__Problem statement__: Your output should be the lines of the data that follow, reproduced exactly from the first through the line bearing "Encrypt : result".

[Collected data]
BEGIN

(* ===== verification/Auth.v ===== *)
(** * Logging in (gateway/auth.go)

    Public key login with an optional TOTP second factor, OIDC login over
    keyboard-interactive, and the state a session derives from the connection.
    The database steps are programs of [Effects]; the user's answers, the
    identity provider and the cipher are the arguments of the handlers. *)

From S2P Require Import Prelude GoStrings Json GoTime Effects Sql Schema Names StoreUsers StoreOIDC.
From S2P Require Import StoreTargets StoreAccess StoreAudit Totp.

(** ** Interfaces *)

(** internal/secrets: the payload of a credential, and what the gateway asks of
    [*secrets.Cipher]. *)
Record Payload := mkPayload {
  Version : Z;
  Password : string;
  PrivateKey : string;
  PublicKey : string;
  Passphrase : string;
  TOTPSecret : string;
}.

Class CipherOps := {
  Decrypt : Z → string → string → string → result Payload;
  DecryptSSHIdentity : Z → string → string → result Payload;
  DecryptTOTP : Z → string → string → result string;
}.

(** What the menu asks of it; the first argument is what [rand.Read] yields for
    the nonce, the result nonce and ciphertext. *)
Class SealOps := {
  Encrypt : result string → Z → string → Payload → result (string * string);
  EncryptSSHIdentity : result string → Z → Payload → result (string * string);
  EncryptTOTP : result string → Z → string → result (string * string);
}.

(** keyboard-interactive: name, instruction, questions and echo flags. *)
Definition KeyboardInteractiveChallenge := string → string → list string → list bool → result (list string).

(** internal/oidcdevice: a device login and the identity it ends with, and the
    interface [oidcAuthenticator] of server.go. *)
Record Login := mkLogin { UserCode : string; VerificationURI : string; VerificationURIComplete : string }.
Record Identity := mkIdentity { Identity_Subject : string; Identity_Username : string }.
Record oidcAuthenticator := mkOidc {
  Begin : result Login;
  Complete : Login → result Identity;
}.

(** gossh.Permissions: the three extensions the gateway sets. *)
Record Permissions := mkPermissions {
  sshgatew_user : string;
  sshgatew_target : string;
  sshgatew_auth_method : string;
}.

Record authState := mkAuthState {
  AS_User : User;
  AS_TargetName : string;
  AS_AuthMethod : string;
}.

Definition authPermissions (username target method : string) : Permissions :=
  mkPermissions username target method.

(** server.go: nullableUserID *)
Definition nullableUserID (u : result User) : option Z :=
  match u with Ok u => Some (User_ID u) | Err _ => None end.

Definition validOIDCSubject (subject : string) : bool :=
  negb (subject =s "") && (len subject <=? 512) && ValidString subject.

Section auth.
Context `{UnicodeTables, Rowids, TimeParser, CipherOps}.

Definition stateFromContext (user : string) (permissions : Permissions) : prog db (option authState) :=
  match splitRoutedUsername user with
  | Err _ => Ret None
  | Ok (username, target) =>
    let* r := UserByName username in
    match r with
    | Ok u => if negb (User_Enabled u) then Ret None
              else Ret (Some (mkAuthState u target (sshgatew_auth_method permissions)))
    | Err _ => Ret None
    end
  end.

Definition auditTOTP (u : User) (username source outcome : string) : prog db (result unit) :=
  Audit (event (Some (User_ID u)) username source "gateway.auth.totp" None outcome "").

Definition auditOIDC (issuer : string) (userID : option Z) (username source target subject outcome : string) :
    prog db (result unit) :=
  let details := [("issuer", JString issuer)]
    ++ (if validOIDCSubject subject then [("subject", JString subject)] else [])
    ++ [("target", JString target)] in
  Audit (event userID username source "gateway.auth.oidc" None outcome (jsonString details)).

(** [now] is the Unix time of the answer. *)
Definition authenticateTOTP (now : Z) (u : User) (username source : string)
    (challenge : KeyboardInteractiveChallenge) : prog db (result unit) :=
  match challenge "SSHGateW two-factor authentication" "" ["TOTP code: "] [false] with
  | Ok [answer] =>
    let* verified :=
      (let? config := UserTOTP (User_ID u) in
       let? secret := lift (DecryptTOTP (User_ID u) (TOTP_Nonce config) (TOTP_Ciphertext config)) in
       match Validate secret answer now with
       | None => Ret (Err (Msg "invalid TOTP code"))
       | Some counter => ConsumeTOTPCounter (User_ID u) counter
       end) in
    match verified with
    | Err _ =>
      let* _ := auditTOTP u username source "denied" in
      Ret (Err (Msg "invalid TOTP code"))
    | Ok _ =>
      let* _ := auditTOTP u username source "success" in
      Ret (Ok tt)
    end
  | _ =>
    let* _ := auditTOTP u username source "denied" in
    Ret (Err (Msg "TOTP required"))
  end.

(** ** Public keys *)

(** What a PublicKeyCallback answers: permissions, an error, or partial success
    with the keyboard-interactive callback that comes next. *)
Inductive key_answer :=
  | Granted (permissions : Permissions)
  | Rejected (e : error)
  | PartialSuccess (u : User) (username target : string).

(** serverConfig: PublicKeyCallback, for a key with the fingerprint [fp] *)
Definition publicKeyCallback (user source fp : string) : prog db key_answer :=
  match splitRoutedUsername user with
  | Err e => Ret (Rejected e)
  | Ok (username, target) =>
    let* r := AuthenticateKey username fp in
    let outcome := if is_ok r then "success" else "denied" in
    let uid := nullableUserID r in
    let* _ := Audit (event uid username source "gateway.auth.key" None outcome
      (jsonString [("key_fingerprint", JString fp); ("target", JString target)])) in
    match r with
    | Err _ => Ret (Rejected (Msg "permission denied"))
    | Ok u =>
      if negb (User_TOTPEnabled u) then Ret (Granted (authPermissions username target "publickey"))
      else Ret (PartialSuccess u username target)
    end
  end.

(** The KeyboardInteractiveCallback of the partial success *)
Definition secondFactorCallback (now : Z) (u : User) (username target source : string)
    (challenge : KeyboardInteractiveChallenge) : prog db (result Permissions) :=
  let? _ := authenticateTOTP now u username source challenge in
  Ret (Ok (authPermissions username target "publickey")).

(** ** OIDC *)

Definition newline : string := str1 (chr 0x0A).

Definition oidc_instruction (login : Login) : string :=
  ("Open " +:+ VerificationURI login +:+ newline +:+ "Enter code: " +:+ UserCode login +:+ newline
   +:+ "Confirm that the provider page identifies this SSHGateW login.")
  +:+ (if VerificationURIComplete login =s "" then ""
       else newline +:+ "Direct link: " +:+ VerificationURIComplete login).

Definition authenticateOIDC (oidc : oidcAuthenticator) (issuer : string) (now : Z)
    (claimedUsername source : string) (challenge : KeyboardInteractiveChallenge) :
    prog db (result Permissions) :=
  match splitRoutedUsername claimedUsername with
  | Err _ => Ret (Err (Msg "permission denied"))
  | Ok (username, target) =>
    let* r := UserByName username in
    match r with
    | Ok u =>
      if negb (User_Enabled u) then
        let* _ := auditOIDC issuer None username source target "" "denied" in
        Ret (Err (Msg "permission denied"))
      else
      let audit := auditOIDC issuer (Some (User_ID u)) username source target in
      match Begin oidc with
      | Err _ =>
        let* _ := audit "" "failure" in
        Ret (Err (Msg "OIDC authentication unavailable"))
      | Ok login =>
        match challenge "SSHGateW OIDC authentication" (oidc_instruction login)
                ["Press Enter after completing sign-in: "] [true] with
        | Ok [_] =>
          match Complete oidc login with
          | Err _ =>
            let* _ := audit "" "denied" in
            Ret (Err (Msg "OIDC identity could not be verified"))
          | Ok identity =>
            if negb (validOIDCSubject (Identity_Subject identity)) then
              let* _ := audit (Identity_Subject identity) "denied" in
              Ret (Err (Msg "OIDC identity could not be verified"))
            else
            let* m := AuthenticateOIDC username issuer (Identity_Subject identity) (Identity_Username identity) in
            match m with
            | Err _ =>
              let* _ := audit (Identity_Subject identity) "denied" in
              Ret (Err (Msg "OIDC identity is not linked to this SSHGateW user"))
            | Ok mappedUser =>
              let* _ := audit (Identity_Subject identity) "success" in
              let? _ := if User_TOTPEnabled mappedUser
                        then authenticateTOTP now mappedUser username source challenge
                        else Ret (Ok tt) in
              Ret (Ok (authPermissions username target "oidc"))
            end
          end
        | _ =>
          let* _ := audit "" "denied" in
          Ret (Err (Msg "OIDC authentication cancelled"))
        end
      end
    | Err _ =>
      let* _ := auditOIDC issuer None username source target "" "denied" in
      Ret (Err (Msg "permission denied"))
    end
  end.

(** The values a connection's context holds: whether OIDC was attempted, and the
    permissions. *)
Record connection := Connection {
  oidc_attempted : bool;
  conn_permissions : option Permissions;
}.

Definition keyboardInteractive (oidc : option oidcAuthenticator) (issuer : string) (now : Z)
    (user source : string) (challenge : KeyboardInteractiveChallenge) (c : connection) :
    prog db (bool * connection) :=
  match oidc with
  | None => Ret (false, c)
  | Some oidc =>
    if oidc_attempted c then Ret (false, c)
    else
      let c := Connection true (conn_permissions c) in
      let* r := authenticateOIDC oidc issuer now user source challenge in
      match r with
      | Err _ => Ret (false, c)
      | Ok permissions => Ret (true, Connection true (Some permissions))
      end
  end.

End auth.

END

__Response__:
(* ===== verification/Auth.v ===== *)
(** * Logging in (gateway/auth.go)

    Public key login with an optional TOTP second factor, OIDC login over
    keyboard-interactive, and the state a session derives from the connection.
    The database steps are programs of [Effects]; the user's answers, the
    identity provider and the cipher are the arguments of the handlers. *)

From S2P Require Import Prelude GoStrings Json GoTime Effects Sql Schema Names StoreUsers StoreOIDC.
From S2P Require Import StoreTargets StoreAccess StoreAudit Totp.

(** ** Interfaces *)

(** internal/secrets: the payload of a credential, and what the gateway asks of
    [*secrets.Cipher]. *)
Record Payload := mkPayload {
  Version : Z;
  Password : string;
  PrivateKey : string;
  PublicKey : string;
  Passphrase : string;
  TOTPSecret : string;
}.

Class CipherOps := {
  Decrypt : Z → string → string → string → result Payload;
  DecryptSSHIdentity : Z → string → string → result Payload;
  DecryptTOTP : Z → string → string → result string;
}.

(** What the menu asks of it; the first argument is what [rand.Read] yields for
    the nonce, the result nonce and ciphertext. *)
Class SealOps := {
  Encrypt : result string → Z → string → Payload → result (string * string);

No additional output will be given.